Cocoa rebounded in London as traders weighed slowing deliveries in Ivory Coast, the world’s largest producer, and the possibility of a large mid-crop, the smaller of two annual harvests starting in April. Coffee rose.

Farmers in Ivory Coast will harvest the biggest crop in three years this season partly due to “good” rains during the dry period, according to Ecobank Transnational Inc. (ETI), which finances the cocoa trade in West Africa. Bean arrivals were 14 percent higher from the start of the season on Oct. 1 through Feb. 16, according to KnowledgeCharts, a unit of Commodities Risk Analysis. Deliveries were 30 percent higher on Jan. 19.

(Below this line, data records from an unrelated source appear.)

Lemma C2_terminal_iff_witness :
  let e' := (step (PQ := first_min_queue) (RE := counter_engine) jammed_env 0%nat
                  [6; 0; 0]).1.1 in
  (check_game_over jammed_env = true ↔
     10 < stuck_over_20 (cars jammed_env)
     ∨ (six_counts (resources jammed_env) = 0
        ∧ 15 < Z.of_nat (length (cars jammed_env)))
     ∨ 1000 ≤ current_step jammed_env)
  ∧ (game_over e' = true ↔
       10 < stuck_over_20 (cars e')
       ∨ (six_counts (resources e') = 0 ∧ 15 < Z.of_nat (length (cars e')))
       ∨ 1000 ≤ current_step e')
  ∧ game_over e' = true ∧ current_step e' = 1 ∧ six_counts (resources e') = 29.
Proof.
  intros e'.
  destruct (C2_terminal_iff (PQ := first_min_queue) (RE := counter_engine)
              jammed_env 0%nat [6; 0; 0] dom_initial_resources) as [Hnow Hstep].
  destruct (Hstep eq_refl eq_refl) as [_ Hnext].
  split; [exact Hnow|]. split; [exact Hnext|].
  split; [vm_compute; reflexivity|]. split; vm_compute; reflexivity.
Defined.
(** The year window after its defaults: an absent or zero year is replaced. *)
Definition year_window (current_year : Z) (start_year end_year : option Z)
  : Z * Z :=
  (match start_year with
   | Some y => if y =? 0 then current_year - 5 else y
   | None => current_year - 5
   end,
   match end_year with
   | Some y => if y =? 0 then current_year else y
   | None => current_year
   end).

(** [journal_set.add(paper["journal"])]: the element has to be hashable;
    a list or a dict is not.  Names that are not strings are left out. *)
Definition journal_key (paper : pyval) : res string :=
  j <- py_item paper "journal" ;;
  match j with
  | PStr s => Ok s
  | PList _ | PDict _ => Raise TypeError
  | _ => Raise Unmodelled
  end.

(** [def search_papers(...)] from the answer of the provider on: the whole
    object the endpoint returns. *)
Definition search_papers_response (current_year : Z) (topic : string)
    (limit : nat) (page : Z) (start_year end_year : option Z)
    (sort_by : string) (f : fetched) : http pyval :=
  let '(start_year, end_year) :=
    year_window current_year start_year end_year in
  match f with
  | FetchFailed message =>
      HTTPException 502 ("Failed to fetch from OpenAlex: " ++ message)%string
  | Fetched data =>
      papers <~ py_get data "results" (PList []) ;;
      meta <~ py_get data "meta" (PDict []) ;;
      total_count <~ py_get meta "count" (PInt 0) ;;
      let years_filter :=
        PStr (str_of_Z start_year ++ "-" ++ str_of_Z end_year)%string in
      if negb (truthy papers) then
        Returned (PDict [("topic", PStr topic);
                         ("years_filter", years_filter);
                         ("total_found", PInt 0);
                         ("total_journals", PInt 0);
                         ("page", PInt page);
                         ("results", PList [])])
      else
        els <~ py_iter papers ;;
        counts <~ mapM (fun p => py_get p "cited_by_count" (PInt 0)) els ;;
        m <~ py_max counts ;;
        let max_citations := py_or m (PInt 1) in
        built <~ mapM (fun item =>
                         paper <- build_paper_result item start_year end_year
                                                     max_citations ;;
                         j <- journal_key paper ;;
                         Ok (paper, j)) els ;;
        let ranked_results := map fst built in
        let journal_set := nodup string_dec (map snd built) in
        ranked_results <~
          (if String.eqb sort_by "relevance"
           then list_sort (fun x => py_item x "score") true ranked_results
           else Ok ranked_results) ;;
        Returned (PDict [("topic", PStr topic);
                         ("years_filter", years_filter);
                         ("total_found", total_count);
                         ("total_journals",
                          PInt (Z.of_nat (List.length journal_set)));
                         ("page", PInt page);
                         ("per_page", PInt (Z.of_nat limit));
                         ("results", PList (firstn limit ranked_results))])
  end.
(* ===================================================================== *)
(** ** Auxiliary definitions for the further properties *)
(* ===================================================================== *)

(** The text kept before stripping: the first [max_chars] characters, cut
    after their last period when they hold one. *)
Definition cut_at_period (text : string) (max_chars : nat) : string :=
  let snippet := str_take max_chars text in
  match rfind "."%char snippet with
  | Some last_period => str_take (last_period + 1) snippet
  | None => snippet
  end.
(** ** Lines, tokens and accepted drafts *)

Lemma splitlines_from_lines (n : nat) (s cur : str) :
  (length s ≤ n)%nat →
  Forall (λ c, is_linebreak c = false) cur →
  Forall (Forall (λ c, is_linebreak c = false)) (splitlines_from cur s).
Proof.
  revert s cur. induction n as [|n IH]; intros [|c rest] cur Hlen Hcur;
    cbn [splitlines_from length] in *; try lia.
  - destruct cur; [constructor|]. by apply Forall_singleton.
  - destruct cur; [constructor|]. by apply Forall_singleton.
  - destruct (is_linebreak c) eqn:Hc.
    + constructor; [done|]. destruct rest as [|c' rest']; [constructor|].
      cbn [length] in Hlen.
      destruct ((c =? 13) && (c' =? 10)); apply IH; cbn [length]; (lia || constructor).
    + apply IH; [lia|]. apply Forall_app. split; [done|]. by apply Forall_singleton.
Qed.

Lemma splitlines_lines (s : str) :
  Forall (Forall (λ c, is_linebreak c = false)) (splitlines s).
Proof. by apply (splitlines_from_lines (length s)). Qed.

Lemma old_file_paths_lines (output : str) :
  Forall (Forall (λ c, is_linebreak c = false)) (old_file_paths output).
Proof.
  unfold old_file_paths. pose proof (splitlines_lines output) as Hlines.
  induction Hlines as [|line lines Hline _ IH]; [constructor|].
  cbn [omap list_omap]. rewrite suffix_after_startswith.
  destruct (startswith line _); [|done]. constructor; [|done]. by apply Forall_drop.
Qed.

Lemma lstrip_app (s t : str) (c : char) (u : str) :
  lstrip s = c :: u → lstrip (s ++ t) = (c :: u) ++ t.
Proof.
  induction s as [|c' s IH]; [done|]. cbn [lstrip app].
  destruct (is_space c'); [done|]. by intros [= <- <-].
Qed.

Lemma rstrip_line_feed (s : str) : rstrip (s ++ [LF]) = rstrip s.
Proof. unfold rstrip. by rewrite (reverse_app s [LF]). Qed.

Lemma strip_line_feed (s : str) : strip (s ++ [LF]) = strip s.
Proof.
  destruct (lstrip s) as [|c u] eqn:Hl.
  - assert (blank s) as Hs by (by apply lstrip_nil).
    transitivity (@nil N); [|symmetry]; apply strip_nil; [|done].
    by apply blank_line_feed.
  - unfold strip. rewrite (lstrip_app _ [LF] _ _ Hl), Hl. apply rstrip_line_feed.
Qed.

Section Accepting.

Context (world : collaborators).

(** X8: the words [get_typo] returns are tokens, not empty and free of
    whitespace, the file paths hold no line boundary, and a successful
    extraction leaves the state as it was. *)
Theorem get_typo_returns_tokens (repodir : str) (s s' : state)
    (d a : str) (fps : list str) :
  get_typo world repodir s = (Ok (d, a, fps), s') →
  word d ∧ word a
  ∧ Forall (Forall (λ c, is_linebreak c = false)) fps
  ∧ s' = s.
Proof.
  intros Htypo. destruct (get_typo_words world _ _ _ _ _ _ Htypo) as [Hd Ha].
  split; [done|]. split; [done|].
  unfold get_typo, run_git in Htypo.
  destruct (git world repodir _) as [output|]; [|done]. cbn [answer bind ret] in Htypo.
  rewrite fold_file_paths, fold_del_add_lines in Htypo.
  destruct (_ ++ _) as [|dl dls]; [done|]. destruct (_ ++ _) as [|al als]; [done|].
  destruct (first_mismatch _) as [[d' a']|]; [|done].
  injection Htypo as <- <- <- <-. split; [|done]. apply old_file_paths_lines.
Qed.

End Accepting.

(** X9: [load_commit_like_file] accepts a file whose second line is
    blank or missing, a file of one line or none included, and the
    title it returns is the first line stripped. *)
Theorem load_commit_like_file_accepts (path draft : str) (s : state) :
  files s !! path = Some draft →
  (∀ line2, text_lines draft !! 1%nat = Some line2 → blank line2) →
  ∃ body,
    load_commit_like_file path s
    = (Ok (strip (default [] (text_lines draft !! 0%nat)), body), s).
Proof.
  intros Hfile Hblank.
  unfold load_commit_like_file, open_r, gets, bind, answer, ret. rewrite Hfile.
  unfold text_lines in *.
  destruct (readline_cases (universal_newlines draft))
    as [[Ht ->] | (l1 & rest & Heq & Hl1 & ->)]; [|rewrite Heq in *].
  - rewrite split_from_no_sep by done. cbn [readline app lookup list_lookup default from_option id].
    rewrite bool_decide_eq_false_2 by (intros Hne; by apply Hne).
    by eexists.
  - rewrite split_from_sep in * by done. cbn [app lookup list_lookup] in *.
    rewrite strip_line_feed. cbn [default from_option id].
    destruct (readline_cases rest) as [[Hr ->] | (l2 & rest2 & -> & Hl2 & ->)].
    + rewrite split_from_no_sep in Hblank by done.
      rewrite bool_decide_eq_false_2; [by eexists|].
      intros Hne. apply Hne. apply strip_nil. by apply Hblank.
    + rewrite split_from_sep in Hblank by done.
      rewrite bool_decide_eq_false_2; [by eexists|].
      intros Hne. apply Hne. apply strip_nil, blank_line_feed. by apply Hblank.
Qed.

Lemma get_typo_returns_tokens_witness :
  word (lit "Teh") ∧ word (lit "The")
  ∧ Forall (Forall (λ c, is_linebreak c = false)) [lit "foo.txt"]
  ∧ fresh = fresh.
Proof.
  apply (get_typo_returns_tokens (stub_world typo_diff) (lit "/home/me/data/foo")
           fresh fresh (lit "Teh") (lit "The") [lit "foo.txt"]).
  reflexivity.
Defined.

(** A draft of one line is accepted, with an empty body. *)
Lemma load_commit_like_file_accepts_witness :
  ∃ body,
    load_commit_like_file (lit "/home/me/data/foo/__issue__.txt")
      (set_files <[lit "/home/me/data/foo/__issue__.txt" := lit " Fix it "]> fresh)
    = (Ok (strip (default [] (text_lines (lit " Fix it ") !! 0%nat)), body),
       set_files <[lit "/home/me/data/foo/__issue__.txt" := lit " Fix it "]> fresh).
Proof.
  apply (load_commit_like_file_accepts (lit "/home/me/data/foo/__issue__.txt")
           (lit " Fix it ")).
  - reflexivity.
  - intros line2. by vm_compute.
Defined.

(** ** Drafts that are read back *)

Lemma universal_newlines_id (t : str) :
  Forall (λ c, c ≠ 0x0D) t → universal_newlines t = t.
Proof.
  intros Ht. rewrite <- (app_nil_r t) at 1.
  rewrite universal_newlines_app by done. apply app_nil_r.
Qed.

Lemma Forall_join (P : char → Prop) (sep : str) (parts : list str) :
  Forall P sep → Forall (Forall P) parts → Forall P (join sep parts).
Proof.
  intros Hsep. induction 1 as [|p parts Hp Hparts IH]; [constructor|].
  destruct parts as [|q parts]; [done|].
  change (join sep (p :: q :: parts)) with (p ++ sep ++ join sep (q :: parts)).
  rewrite !Forall_app. by repeat split.
Qed.

(** A text that begins and ends with something else than whitespace
    and holds no line end is read back as a title, and what follows the
    empty line, without carriage return, as the body. *)
Lemma load_titled_draft (path title body : str) (s : state)
    (c z : char) (t u : str) :
  files s !! path = Some (title ++ LF :: LF :: body) →
  Forall (λ c, c ≠ 0x0D) title → Forall (λ c, c ≠ LF) title →
  Forall (λ c, c ≠ 0x0D) body →
  title = c :: t → title = u ++ [z] → is_space c = false → is_space z = false →
  load_commit_like_file path s = (Ok (title, body), s).
Proof.
  intros Hfile H13 H10 Hbody Hc Hz Hsc Hsz.
  unfold load_commit_like_file, open_r, gets, bind, answer, ret. rewrite Hfile.
  rewrite universal_newlines_app by done.
  change (universal_newlines (LF :: LF :: body))
    with (LF :: LF :: universal_newlines body).
  rewrite readline_line by done. cbn [readline]. rewrite N.eqb_refl.
  rewrite bool_decide_eq_false_2 by (by vm_compute; intros Hne; apply Hne).
  rewrite (strip_line title c z t u) by done.
  by rewrite universal_newlines_id.
Qed.

(** The title of an extracted change is such a text. *)
Lemma typo_title_framed (r : reposave) :
  word (del_word r) → word (add_word r) →
  Forall (λ c, c ≠ 0x0D) (typo_title r) ∧ Forall (λ c, c ≠ LF) (typo_title r)
  ∧ ∃ t u z, typo_title r = 70 :: t ∧ typo_title r = u ++ [z] ∧ is_space z = false.
Proof.
  intros Hd Ha. unfold typo_title.
  assert (∃ z u, add_word r = u ++ [z] ∧ is_space z = false) as (z & u & Hu & Hz).
  { destruct Ha as [Hne Ha]. destruct (nonempty_snoc _ Hne) as (u & z & Hu).
    rewrite Hu in Ha. apply Forall_app in Ha as [_ Ha].
    rewrite Forall_singleton in Ha. by exists z, u. }
  apply word_no_line_end in Hd as [Hd13 Hd10], Ha as [Ha13 Ha10].
  split; [|split].
  - rewrite !Forall_app; repeat split; try done; by vm_compute; repeat constructor.
  - rewrite !Forall_app; repeat split; try done; by vm_compute; repeat constructor.
  - eexists _, (lit "Fix simple typo: " ++ del_word r ++ lit " -> " ++ u), z.
    split; [lits; reflexivity|]. split; [|done]. by rewrite Hu, <- !app_assoc.
Qed.

Lemma not_linebreak_not_cr (t : str) :
  Forall (λ c, is_linebreak c = false) t → Forall (λ c, c ≠ 0x0D) t.
Proof. intros Ht. eapply Forall_impl; [exact Ht|]. by intros c Hc ->. Qed.

(** Prove that a text built from literals, words and paths holds no
    carriage return. *)
Ltac no_cr :=
  repeat match goal with
         | |- Forall _ (_ ++ _) => apply Forall_app; split
         | |- Forall _ (_ :: _) => apply Forall_cons; split
         | |- Forall _ [] => apply Forall_nil_2
         | |- Forall _ (lit ?s) => by vm_compute; repeat constructor
         | |- Forall _ (join _ _) => apply Forall_join
         | |- Forall (Forall _) _ =>
             eapply Forall_impl; [eassumption|]; apply not_linebreak_not_cr
         | |- _ ≠ _ => done
         | |- Forall _ _ => assumption
         end.

Lemma draft_text (title body : str) :
  (([] ++ title ++ [LF]) ++ [] ++ [LF]) ++ body ++ [LF]
  = title ++ LF :: LF :: body ++ [LF].
Proof. cbn [app]. by rewrite <- !app_assoc. Qed.

Lemma commit_text (title line1 line2 : str) :
  [] ++ ((title ++ [LF]) ++ ([] ++ [LF]) ++ (line1 ++ [LF]) ++ (line2 ++ [LF]) ++ [])
     ++ [LF]
  = title ++ LF :: LF :: line1 ++ LF :: line2 ++ [LF; LF].
Proof.
  cbn [app]. rewrite <- !app_assoc. cbn [app]. rewrite <- !app_assoc. cbn [app].
  by rewrite <- !app_assoc.
Qed.

(** What [make_issue] and [make_a_commit] write does not depend on the
    state, and for an extracted change the body holds no carriage
    return. *)
Lemma make_issue_state (reponame : str) (r : reposave) (is_full : bool) :
  ∃ body,
    (∀ s, make_issue reponame r is_full s
          = (Ok (), set_files <[issue_draft r := typo_title r ++ LF :: LF :: body]> s))
    ∧ (extracted r → Forall (λ c, c ≠ 0x0D) body).
Proof.
  eexists. split.
  - intros s. unfold make_issue, issue_draft, typo_title, open_w, fprint, modify, bind.
    cbv zeta. f_equal. unfold set_files. cbn [files dirs storage stdout stderr effects].
    f_equal. rewrite !lookup_insert_eq. cbn [default from_option]. unfold id.
    rewrite !insert_insert_eq. f_equal. apply draft_text.
  - intros (Hd & Ha & Hfps).
    apply word_no_line_end in Hd as [Hd13 _], Ha as [Ha13 _].
    destruct is_full; unfold unlines; cbn [fmap list_fmap concat]; no_cr.
Qed.

Lemma make_a_commit_state (reponame : str) (r : reposave) (is_full : bool) :
  ∃ body,
    (∀ s, make_a_commit reponame r is_full s
          = (Ok (), set_files <[commit_draft r := typo_title r ++ LF :: LF :: body]> s))
    ∧ (extracted r → Forall (λ c, c ≠ 0x0D) body).
Proof.
  eexists. split.
  - intros s. unfold make_a_commit, commit_draft, open_w, fprint, modify, bind.
    fold (typo_title r).
    cbv zeta. f_equal. unfold set_files. cbn [files dirs storage stdout stderr effects].
    f_equal. rewrite !lookup_insert_eq. cbn [default from_option]. unfold id.
    rewrite !insert_insert_eq. f_equal. unfold unlines. cbn [fmap list_fmap concat].
    apply commit_text.
  - intros (Hd & Ha & Hfps).
    apply word_no_line_end in Hd as [Hd13 _], Ha as [Ha13 _]. no_cr.
Qed.

(** X10: [make_issue] replaces the issue draft whatever the file held:
    drafting again, full or short, gives the state the last call alone
    gives; no other file, nor the store, nor a collaborator is
    touched. *)
Theorem make_issue_overwrites (reponame reponame' : str) (r : reposave)
    (is_full is_full' : bool) (s : state) :
  snd (make_issue reponame r is_full (snd (make_issue reponame' r is_full' s)))
  = snd (make_issue reponame r is_full s)
  ∧ (∀ path, path ≠ issue_draft r →
             files (snd (make_issue reponame r is_full s)) !! path = files s !! path)
  ∧ storage (snd (make_issue reponame r is_full s)) = storage s
  ∧ effects (snd (make_issue reponame r is_full s)) = effects s.
Proof.
  destruct (make_issue_state reponame r is_full) as (body & Hbody & _).
  destruct (make_issue_state reponame' r is_full') as (body' & Hbody' & _).
  rewrite !Hbody, Hbody'. cbn [snd]. split; [|split; [|done]].
  - unfold set_files. cbn [files dirs storage stdout stderr effects].
    by rewrite insert_insert_eq.
  - intros path Hpath. cbn [files set_files]. by rewrite lookup_insert_ne.
Qed.
Lemma process_match_lines props (d : doc) q m acc :
  Post (process_match props d q m acc)
    (fun a => lineClasses a = lineClasses acc \/
              lineClasses a = add_line_class (line_start d (cm_from m)) (q_class q)
                                (lineClasses acc)).
Proof.
  unfold process_match. cbv zeta.
  destruct (excluded_section props (line_start d (cm_from m) + 1)).
  { apply post_ret. now left. }
  destruct (contains (q_mark q) MLine).
  - apply (post_weaken _ (fun a => lineClasses a
             = add_line_class (line_start d (cm_from m)) (q_class q) (lineClasses acc)));
      [|intros; now right].
    repeat lines_step (add_line_class (line_start d (cm_from m)) (q_class q) (lineClasses acc));
      lines_close.
  - apply (post_weaken _ (fun a => lineClasses a = lineClasses acc)); [|intros; now left].
    repeat lines_step (lineClasses acc); lines_close.
Qed.

Lemma line_start_idem (d : doc) p : line_start d (line_start d p) = line_start d p.
Proof.
  induction p as [|p IH]; [reflexivity|]. simpl.
  destruct (nth_error d p) as [ch|] eqn:E; [|exact IH].
  destruct (Ascii.eqb ch "010"%char) eqn:Ec; [|exact IH].
  simpl. now rewrite E, Ec.
Qed.

Lemma add_line_class_hd k cls (y : nat * list string) lc :
  fst y < k -> HdRel (fun x z => fst x < fst z) y lc ->
  HdRel (fun x z => fst x < fst z) y (add_line_class k cls lc).
Proof.
  intros Hy H. destruct lc as [|[k' cs] lc]; simpl; [now constructor|].
  inversion H; subst. simpl in *.
  destruct (k' =? k); [now constructor|].
  destruct (k <? k'); now constructor.
Qed.

Lemma add_line_class_sorted k cls lc :
  Sorted (fun x y => fst x < fst y) lc ->
  Sorted (fun x y => fst x < fst y) (add_line_class k cls lc).
Proof.
  induction lc as [|[k' cs] lc IH]; intros H; simpl; [repeat constructor|].
  apply Sorted_inv in H as [Hl Hh].
  destruct (k' =? k) eqn:E1.
  - constructor; [exact Hl|]. inversion Hh; constructor. assumption.
  - destruct (k <? k') eqn:E2.
    + apply Nat.ltb_lt in E2. constructor; [now constructor | now constructor].
    + apply Nat.eqb_neq in E1. apply Nat.ltb_ge in E2.
      constructor; [now apply IH|]. apply add_line_class_hd; [simpl; lia | exact Hh].
Qed.

Lemma add_line_class_keys (P : nat -> Prop) k cls lc :
  P k -> Forall (fun kv => P (fst kv)) lc -> Forall (fun kv => P (fst kv)) (add_line_class k cls lc).
Proof.
  intros Hk; induction lc as [|[k' cs] lc IH]; intros H; simpl; [now constructor|].
  inversion H; subst.
  destruct (k' =? k); [now constructor|].
  destruct (k <? k'); constructor; auto.
Qed.

Lemma run_pairs_lines props (d : doc) l acc :
  line_keys_ok d (lineClasses acc) ->
  Post (run_pairs props d l acc) (fun a => line_keys_ok d (lineClasses a)).
Proof.
  revert acc; induction l as [|[q m] l IH]; intros acc Hacc; simpl.
  - now apply post_ret.
  - apply (post_bind _ _ (fun a => line_keys_ok d (lineClasses a))); [|exact IH].
    eapply post_weaken; [apply process_match_lines|]. intros a [Ha|Ha]; rewrite Ha; [exact Hacc|].
    destruct Hacc as [Hs Hf]. split; [now apply add_line_class_sorted|].
    apply (add_line_class_keys (fun k => line_start d k = k)); [apply line_start_idem | exact Hf].
Qed.

Lemma line_regions_spans lc :
  Post (line_regions lc)
    (fun rs => map (fun r => (r_from r, r_to r)) rs = map (fun kv => (fst kv, fst kv)) lc).
Proof.
  induction lc as [|[pos classes] lc IH]; simpl; [now apply post_ret|].
  apply (post_bind _ _ (fun _ => True)); [apply post_true|]. intros dd _.
  eapply post_bind; [apply post_createRange|]. intros r [H1 H2].
  eapply post_bind; [apply IH|]. intros rs Hrs.
  apply post_ret. simpl. now rewrite H1, H2, Hrs.
Qed.

Lemma spans_sorted (lc : list (nat * list string)) (rs : list Region) :
  Sorted (fun x y => fst x < fst y) lc ->
  map (fun r => (r_from r, r_to r)) rs = map (fun kv => (fst kv, fst kv)) lc ->
  Sorted (fun x y => r_from x < r_from y) rs.
Proof.
  revert rs; induction lc as [|kv lc IH]; intros [|r rs] Hs Hm; simpl in Hm;
    try discriminate; [constructor|].
  injection Hm as H1 H1' H2. apply Sorted_inv in Hs as [Hl Hh].
  constructor; [now apply IH|].
  destruct rs as [|r' rs]; constructor.
  destruct lc as [|kv' lc]; simpl in H2; [discriminate|].
  injection H2 as H3 _ _. inversion Hh; subst. congruence.
Qed.

Lemma sorted_lt_le rs :
  Sorted (fun x y => r_from x < r_from y) rs -> sorted_by_from rs.
Proof.
  unfold sorted_by_from. induction 1 as [|r rs Hs IH Hh]; constructor; [exact IH|].
  destruct Hh; constructor. lia.
Qed.

Lemma spans_forall (d : doc) (lc : list (nat * list string)) (rs : list Region) :
  Forall (fun kv => line_start d (fst kv) = fst kv) lc ->
  map (fun r => (r_from r, r_to r)) rs = map (fun kv => (fst kv, fst kv)) lc ->
  Forall (fun r => r_to r = r_from r /\ line_start d (r_from r) = r_from r) rs.
Proof.
  intros Hf Hm. apply Forall_forall. intros r Hr.
  assert (Hin : In (r_from r, r_to r) (map (fun kv => (fst kv, fst kv)) lc))
    by (rewrite <- Hm; now apply in_map_iff; exists r).
  apply in_map_iff in Hin as (kv & Hkv & Hin). injection Hkv as E1 E2.
  rewrite Forall_forall in Hf. specialize (Hf kv Hin). split; congruence.
Qed.

(** The line decorations of a pass that completes: at most one per line,
    in increasing order, each a zero-length range at the start of its
    line ([lineAt(from).from]): [lineClasses] gathers the classes of a line
    under one key, and [Decoration.line] is placed at that key. *)
Theorem line_decorations_one_per_line rx props (d : doc) vis queries c :
  match fst (getDeco rx props d vis queries c) with
  | inr res =>
      Sorted (fun x y => r_from x < r_from y) (line res) /\
      Forall (fun r => r_to r = r_from r /\ line_start d (r_from r) = r_from r) (line res)
  | inl _ => True
  end.
Proof.
  assert (H : Post (getDeco rx props d vis queries)
                (fun res => Sorted (fun x y => r_from x < r_from y) (line res) /\
                   Forall (fun r => r_to r = r_from r /\ line_start d (r_from r) = r_from r)
                          (line res))).
  { unfold getDeco.
    apply (post_bind _ _ (fun a => line_keys_ok d (lineClasses a))).
    - intros c0. rewrite scan_parts_pairs. apply run_pairs_lines.
      split; constructor.
    - intros acc [Hs Hf]. unfold finalize.
      eapply post_bind; [apply line_regions_spans|]. intros rs Hrs.
      apply (post_bind _ _ (fun _ => True)); [apply post_true|]. intros _ _.
      apply post_ret. simpl.
      assert (Hsr : Sorted (fun x y => r_from x < r_from y) rs)
        by (eapply spans_sorted; eauto).
      rewrite (sort_of_sorted rs (sorted_lt_le rs Hsr)).
      split; [exact Hsr | eapply spans_forall; eauto]. }
  exact (H c).
Qed.

End StaticExtras.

“Arrivals have started to slow and it will now all depend on the mid-crop,” Edward George, head of soft commodities research at Lome, Togo-based lender Ecobank, said by phone from London today. “If we get a good mid-crop, there’s still a chance that this crop will be a record.”

Cocoa for delivery in May climbed 0.7 percent to 1,848 pounds ($3,076) a metric ton by 10:44 a.m. on NYSE Liffe in London. The prices fell as much as 1.6 percent yesterday. In New York, cocoa for delivery in the same month gained 0.4 percent to $2,946 a ton on ICE Futures U.S. after falling as much as 2 percent yesterday.

Cocoa output in Ivory Coast will probably rise to 1.495 million tons in 2013-14, according to Ecobank. That compares with 1.445 million tons a year earlier. Growers harvested a record 1.51 million tons in 2010-11, data from the bank showed. Bean deliveries to ports in Ivory Coast amounted to 1.08 million tons as of Feb. 16, estimates KnowledgeCharts.

“The strength of deliveries has been distorted by middlemen withholding beans from last season’s mid-crop in expectation of higher prices this season,” George said in a report e-mailed today. “With main crop deliveries starting to slow, attention is focusing on the mid-crop.”

Brazil

White, or refined, sugar for May delivery fell 0.7 percent to $459 a ton on NYSE Liffe. Raw sugar for delivery in the same month slid 0.8 percent to 16.72 cents a pound on ICE.

Brazil’s center south, the main growing region of the world’s leading producer, will process 580 million tons of cane and make 32.5 million tons of sugar in the 2014-15 season that starts there in April, according to Datagro Ltd. Output from the start of the 2013-14 season through the second half of January was 596 million tons of cane and 34.3 million tons of sugar, data from industry group Unica in Sao Paulo showed.

Robusta coffee for delivery in May gained 0.8 percent to $1,973 a ton in London. Arabica for May delivery fell 0.5 percent to $1.7175 a pound in New York. Earlier the price touched $1.775 a pound, the highest for a most-active contract since October 2012.